Overview

Assembly automation succeeds when part presentation, fixtures, and quality checks are engineered together.

For assembly projects, the supplier is not only building a machine. They are deciding how parts are fed, located, joined, tested, rejected, changed over, and maintained. A good Chinese assembly automation supplier should understand the full operator workflow and the product variation that will appear in real production.

Common assembly automation projects sourced in China

Screwdriving and fastening

Automatic screw feeding, torque control, depth checks, missing screw detection, and traceability.

Press-fit and joining

Servo press, pneumatic press, force-distance monitoring, staking, riveting, clipping, and insertion.

Dispensing and sealing

Glue, grease, sealant, gasket, potting, and bead inspection with fixture control.

Test and inspection

Functional test, leak test, electrical test, machine vision, barcode, OCR, and reject handling.

Assembly automation RFQ requirements

  • Part drawings, tolerances, sample range, assembly sequence, and defect examples.
  • Current manual process video and target cycle time by station.
  • Feeding method assumptions for each part: bowl, tray, flexible feeder, manual load, or conveyor.
  • Fixture, poka-yoke, quality check, reject, and rework requirements.
  • Controls standards, safety guarding, operator access, changeover, and maintenance expectations.

How to validate assembly automation suppliers

Ask for similar machines, fixture design examples, active builds, FAT records, controls architecture, and service documentation. For assembly work, weak fixture design or part feeding assumptions can break the project even if the mechanical frame looks professional.

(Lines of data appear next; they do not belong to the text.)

(* ===== verification/Toy.v ===== *)
(** * A concrete instance of the third-party interfaces

    A deliberately insecure but lawful implementation of every class of [Prims]: the "cipher"
    appends a checksum of key, nonce, associated data and message, and the STREAM objects derive
    their nonces as [prefix || u32_be(counter) || last]. It shows that the laws are satisfiable
    together, and it is what the witnesses of the development run on. *)

From S2P Require Import Prelude Ints Hex Prims.
From Stdlib Require Import ZArith Lia.

(** ** A checksum of a list of strings, each preceded by its length *)

Definition toy_modulus : Z := 2 ^ 61 - 1.

Definition toy_absorb (h : Z) (x : byte) : Z := (h * 257 + byte_to_Z x + 1) mod toy_modulus.

Definition toy_hash (parts : list bytes) : Z :=
  foldl (λ h p, foldl toy_absorb ((h * 263 + Z.of_nat (length p) + 7) mod toy_modulus)%Z p) 1%Z parts.

(** ** Entropy: a counter, or a broken source *)

#[export] Instance toy_rng : OsRng := {|
  rng := option nat;
  try_fill_bytes n g :=
    match g with
    | Some k => (Some (replicate n (byte_of_Z (Z.of_nat k))), Some (S k))
    | None => (None, None)
    end
|}.

#[export] Instance toy_rng_laws : OsRngLaws.
Proof.
  constructor. intros n [k|] buf g' ?; simplify_eq/=. by rewrite length_replicate.
Qed.

(** A source that has answered [k] requests, and a source that is unavailable. *)
Definition toy_gen (k : nat) : @rng toy_rng := Some k.
Definition toy_broken : @rng toy_rng := None.

(** ** AES-GCM and STREAM *)

Definition toy_len_ok (p : Payload) : bool :=
  (Z.of_nat (length (msg p)) <=? 2 ^ 36)%Z && (Z.of_nat (length (aad p)) <=? 2 ^ 36)%Z.

Definition toy_tag (k iv : bytes) (p : Payload) : bytes :=
  be_bytes TAG_LEN (toy_hash [k; iv; aad p; msg p]).

Definition toy_encrypt (k iv : bytes) (p : Payload) : option bytes :=
  if toy_len_ok p then Some (msg p ++ toy_tag k iv p) else None.

Definition toy_decrypt (k iv : bytes) (p : Payload) : option bytes :=
  let n := length (msg p) - TAG_LEN in
  let pt := {| msg := take n (msg p); aad := aad p |} in
  if (TAG_LEN <=? length (msg p)) && toy_len_ok pt
     && bool_decide (drop n (msg p) = toy_tag k iv pt)
  then Some (msg pt) else None.

Definition toy_nonce (np : bytes) (ctr : Z) (last : bool) : bytes :=
  np ++ u32_to_be_bytes ctr ++ [if last then x01 else x00].

(** Key, nonce prefix and position. *)
Definition toy_stream : Type := bytes * bytes * Z.

Definition toy_next (f : bytes → bytes → Payload → option bytes) (s : toy_stream) (p : Payload)
    : option (bytes * toy_stream) :=
  let '(k, np, ctr) := s in
  if (ctr =? 2 ^ 32 - 1)%Z then None else
  out ← f k (toy_nonce np ctr false) p; Some (out, (k, np, ctr + 1)%Z).

Definition toy_last (f : bytes → bytes → Payload → option bytes) (s : toy_stream) (p : Payload)
    : option bytes :=
  let '(k, np, ctr) := s in f k (toy_nonce np ctr true) p.

#[export] Instance toy_aes : AesGcm := {|
  Aes256Gcm := bytes;
  aes_new := id;
  encrypt := toy_encrypt;
  decrypt := toy_decrypt;
  EncryptorBE32 := toy_stream;
  DecryptorBE32 := toy_stream;
  enc_from_aead k np := (k, np, 0%Z);
  dec_from_aead k np := (k, np, 0%Z);
  encrypt_next := toy_next toy_encrypt;
  encrypt_last := toy_last toy_encrypt;
  decrypt_next := toy_next toy_decrypt;
  decrypt_last := toy_last toy_decrypt
|}.

Lemma toy_tag_length k iv p : length (toy_tag k iv p) = TAG_LEN.
Proof. apply be_bytes_length. Qed.

Lemma toy_encrypt_length k iv p ct :
  toy_encrypt k iv p = Some ct → length ct = length (msg p) + TAG_LEN.
Proof.
  unfold toy_encrypt. case_match; [|done]. intros [= <-].
  by rewrite length_app, toy_tag_length.
Qed.

Lemma toy_correct k iv m a ct :
  toy_encrypt k iv {| msg := m; aad := a |} = Some ct →
  toy_decrypt k iv {| msg := ct; aad := a |} = Some m.
Proof.
  unfold toy_encrypt, toy_decrypt. case_match eqn:Hok; [|done]. intros [= <-]. cbn [msg aad].
  rewrite length_app, toy_tag_length, Nat.add_sub, take_app_length, drop_app_length, Hok.
  rewrite bool_decide_true by done. by rewrite (proj2 (Nat.leb_le _ _)) by lia.
Qed.

Lemma toy_tidy k iv m a ct :
  toy_decrypt k iv {| msg := ct; aad := a |} = Some m →
  toy_encrypt k iv {| msg := m; aad := a |} = Some ct.
Proof.
  unfold toy_encrypt, toy_decrypt. simpl. case_match eqn:Hok; [|done]. intros [= <-].
  apply andb_prop in Hok as [[_ ->]%andb_prop Htag%bool_decide_eq_true].
  by rewrite <-Htag, take_drop.
Qed.

Lemma toy_total k iv p : gcm_len_ok p → is_Some (toy_encrypt k iv p).
Proof.
  intros [H1%Z.leb_le H2%Z.leb_le]. unfold toy_encrypt, toy_len_ok. by rewrite H1, H2.
Qed.

Lemma toy_next_length s p ct s' :
  toy_next toy_encrypt s p = Some (ct, s') → length ct = length (msg p) + TAG_LEN.
Proof.
  destruct s as [[k np] ctr]. unfold toy_next. case_match; [done|].
  destruct (toy_encrypt k _ p) eqn:E; simpl; [|done]. intros [= <- <-].
  by eapply toy_encrypt_length.
Qed.

(** An encryptor and a decryptor in step are the same key, prefix and position. *)
Lemma toy_in_sync c np n e d :
  in_sync c np n e d → e = (c, np, Z.of_nat n) ∧ d = (c, np, Z.of_nat n).
Proof.
  induction 1 as [|n e d m a ct e' d' _ [-> ->] He Hd]; [done|].
  simpl in He, Hd. repeat case_match; simplify_option_eq. split; repeat f_equal; lia.
Qed.

Lemma toy_next_some f s p out s' :
  toy_next f s p = Some (out, s') ↔
  let '(k, np, ctr) := s in
  ctr ≠ (2 ^ 32 - 1)%Z ∧ f k (toy_nonce np ctr false) p = Some out ∧ s' = (k, np, ctr + 1)%Z.
Proof.
  destruct s as [[k np] ctr]. unfold toy_next.
  destruct (Z.eqb_spec ctr (2 ^ 32 - 1)) as [Hc|Hc]; [by split; [done|intros [? ?]]|].
  destruct (f k (toy_nonce np ctr false) p) as [ct|]; simpl; split.
  - by intros [= <- <-].
  - by intros (_ & [= ->] & ->).
  - done.
  - by intros (_ & ? & _).
Qed.

#[export] Instance toy_aes_laws : AesGcmLaws.
Proof.
  constructor; simpl.
  - apply toy_encrypt_length.
  - apply toy_correct.
  - apply toy_tidy.
  - apply toy_total.
  - apply toy_next_length.
  - intros [[k np] ctr] p ct. apply toy_encrypt_length.
  - intros c np n e d m a ct e' Hs He. apply toy_in_sync in Hs as [-> ->].
    apply toy_next_some in He as (? & ?%toy_correct & ?). eexists. by apply toy_next_some.
  - intros c np n e d m a ct e' Hs He. apply toy_in_sync in Hs as [-> ->].
    apply toy_next_some in He as (? & ?%toy_tidy & ?). eexists. by apply toy_next_some.
  - intros c np n e d m a ct Hs. apply toy_in_sync in Hs as [-> ->]. apply toy_correct.
  - intros c np n e d m a ct Hs. apply toy_in_sync in Hs as [-> ->]. apply toy_tidy.
  - intros c np n e d p Hs Hn Hp. apply toy_in_sync in Hs as [-> _].
    destruct (toy_total c (toy_nonce np (Z.of_nat n) false) p Hp) as [ct Hct].
    exists (ct, (c, np, Z.of_nat n + 1)%Z). apply toy_next_some. repeat split; [lia|done].
  - intros c np n e d p Hs Hn Hp. apply toy_in_sync in Hs as [-> _]. by apply toy_total.
Qed.

(** ** HKDF, Ed25519 and BIP39 *)

#[export] Instance toy_hkdf : Hkdf := {|
  HkdfSha256 := bytes;
  hkdf_new _ ikm := ikm;
  hkdf_expand h info n :=
    if n <=? 255 * 32 then Some (be_bytes n (toy_hash [h; info])) else None
|}.

#[export] Instance toy_hkdf_laws : HkdfLaws.
Proof.
  constructor; unfold hkdf_expand, toy_hkdf.
  - intros h info n okm. case_match; [|done]. intros [= <-]. apply be_bytes_length.
  - intros h info n. destruct (Nat.leb_spec n (255 * 32)) as [Hn|Hn].
    + by split; [|eexists].
    + split; [by intros []|lia].
Qed.

(** A public key is the checksum of the seed, a signature that of public key and message. *)
#[export] Instance toy_ed25519 : Ed25519 := {|
  SigningKey := bytes;
  VerifyingKey := bytes;
  Signature := bytes;
  SigningKey_from_bytes seed := seed;
  sign k m := be_bytes 64 (toy_hash [be_bytes 32 (toy_hash [k]); m]);
  verifying_key k := be_bytes 32 (toy_hash [k]);
  VerifyingKey_to_bytes k := k;
  VerifyingKey_from_bytes l := if length l =? 32 then Some l else None;
  Signature_to_bytes s := s;
  Signature_from_bytes l := l;
  verify_strict k m s := bool_decide (s = be_bytes 64 (toy_hash [k; m]))
|}.

#[export] Instance toy_ed25519_laws : Ed25519Laws.
Proof.
  constructor.
  - intros. apply be_bytes_length.
  - intros. apply be_bytes_length.
  - done.
  - done.
  - intros k m. by apply bool_decide_eq_true.
Qed.

(** Every byte is two letters, and four bytes are three words, of three, three and two letters. *)
Definition toy_letters (b : byte) : byte * byte :=
  (byte_of_Z (97 + byte_to_Z b / 16), byte_of_Z (97 + byte_to_Z b mod 16)).

Definition toy_unletters (x y : byte) : option byte :=
  let h := (byte_to_Z x - 97)%Z in
  let l := (byte_to_Z y - 97)%Z in
  if ((0 <=? h) && (h <? 16) && (0 <=? l) && (l <? 16))%Z then Some (byte_of_Z (h * 16 + l)) else None.

Lemma toy_unletters_letters b : toy_unletters (toy_letters b).1 (toy_letters b).2 = Some b.
Proof. by destruct b. Qed.

Lemma toy_letters_ok b : is_letter (toy_letters b).1 = true ∧ is_letter (toy_letters b).2 = true.
Proof. by destruct b. Qed.

#[global] Opaque toy_letters toy_unletters.

Fixpoint toy_words (e : bytes) : list str :=
  match e with
  | a :: b :: c :: d :: e' =>
      let '((a1, a2), (b1, b2), (c1, c2), (d1, d2)) :=
        (toy_letters a, toy_letters b, toy_letters c, toy_letters d) in
      [a1; a2; b1] :: [b2; c1; c2] :: [d1; d2] :: toy_words e'
  | _ => []
  end.

(** From three words on. *)
Fixpoint toy_entropy (ws : list str) : option bytes :=
  match ws with
  | [] => Some []
  | [a1; a2; b1] :: [b2; c1; c2] :: [d1; d2] :: ws' =>
      a ← toy_unletters a1 a2; b ← toy_unletters b1 b2;
      c ← toy_unletters c1 c2; d ← toy_unletters d1 d2;
      e ← toy_entropy ws'; Some (a :: b :: c :: d :: e)
  | _ => None
  end.

Lemma by_fours (P : bytes → Prop) :
  P [] → (∀ a b c d e, P e → P (a :: b :: c :: d :: e)) → ∀ n e, length e = 4 * n → P e.
Proof.
  intros H0 H4 n. induction n as [|n IH]; intros e He; [by apply nil_length_inv in He as ->|].
  destruct e as [|a [|b [|c [|d e]]]]; simpl in He; try lia. apply H4, IH. lia.
Qed.

Lemma toy_words_ok n e :
  length e = 4 * n →
  Forall is_word (toy_words e) ∧ toy_entropy (toy_words e) = Some e ∧
  4 * length (toy_words e) = 3 * length e.
Proof.
  revert n e. apply by_fours; [by repeat constructor|]. intros a b c d e (Hw & Hp & Hl).
  cbn [toy_words].
  pose proof (toy_letters_ok a) as [Ha1 Ha2]. pose proof (toy_letters_ok b) as [Hb1 Hb2].
  pose proof (toy_letters_ok c) as [Hc1 Hc2]. pose proof (toy_letters_ok d) as [Hd1 Hd2].
  pose proof (toy_unletters_letters a) as Ua. pose proof (toy_unletters_letters b) as Ub.
  pose proof (toy_unletters_letters c) as Uc. pose proof (toy_unletters_letters d) as Ud.
  destruct (toy_letters a), (toy_letters b), (toy_letters c), (toy_letters d). simpl in *.
  split_and!.
  - repeat first [exact Hw|constructor; [by repeat constructor|]].
  - by rewrite Ua, Ub, Uc, Ud, Hp.
  - lia.
Qed.

#[global] Transparent toy_letters toy_unletters.

Definition toy_sizes : list nat := [16; 20; 24; 28; 32].

#[export] Instance toy_bip39 : Bip39 := {|
  Mnemonic := bytes;
  Mnemonic_from_entropy e := if bool_decide (length e ∈ toy_sizes) then Some e else None;
  Mnemonic_parse s :=
    e ← toy_entropy (split_whitespace [] s);
    if bool_decide (length e ∈ toy_sizes) then Some e else None;
  Mnemonic_to_string m := unwords (toy_words m);
  Mnemonic_to_entropy m := m
|}.

#[export] Instance toy_bip39_laws : Bip39Laws.
Proof.
  assert (∀ e : bytes, length e ∈ toy_sizes → ∃ n, length e = 4 * n) as H4.
  { intros e He%list_elem_of_In. simpl in He. exists (length e / 4).
    destruct He as [<-|[<-|[<-|[<-|[<-|[]]]]]]; reflexivity. }
  constructor; unfold Mnemonic_from_entropy, Mnemonic_parse, Mnemonic_to_string, toy_bip39.
  - intros e. case_bool_decide as He; split; [by intros|by eexists|by intros []|done].
  - intros e m. case_bool_decide; [by intros [= <-]|done].
  - intros e m. case_bool_decide as He; [intros [= <-]|done]. destruct (H4 _ He) as [n Hn].
    destruct (toy_words_ok n e Hn) as (Hw & Hp & _). rewrite split_unwords, Hp by done. simpl.
    by rewrite bool_decide_true.
  - intros e m. case_bool_decide as He; [intros [= <-]|done]. destruct (H4 _ He) as [n Hn].
    destruct (toy_words_ok n e Hn) as (Hw & _ & Hl). by exists (toy_words e).
Qed.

Part feeding and fixture risk

Part feeding is often the hidden risk in assembly automation. Bowl feeders, flexible feeders, tray systems, and manual loading stations each create different limits for speed, changeover, part damage, and reliability. A supplier should explain why the chosen feeding method fits the part family instead of defaulting to the cheapest concept.

Fixtures matter just as much. Ask how the supplier handles tolerance stack-up, part presence, orientation mistakes, missing components, clamping force, reject removal, and rework. If the quote does not discuss these details, the supplier may be assuming ideal parts that do not match production reality.

FAT criteria for assembly machines

AreaWhat to testWhy it matters
Cycle timeFull sequence with real parts, rejects, changeover, and operator loading.Station demos often hide loading and recovery time.
Quality checksKnown-good, known-bad, missing part, wrong orientation, and rework cases.The machine must prevent bad assemblies from passing.
MaintainabilityFixture access, wear parts, cleaning, calibration, backups, and alarm recovery.Production teams need to keep the system running after installation.

Assembly automation FAQ

When should assembly be fully automatic?

Full automation makes sense when part variation is controlled, volume is high enough, quality checks are defined, and feeding can be made reliable. Semi-automatic stations may be better for high-mix products.

What samples should be provided?

Provide good parts, bad parts, tolerance extremes, packaging, labels, fasteners, adhesives, and examples of defects. The supplier needs the ugly edge cases, not just perfect samples.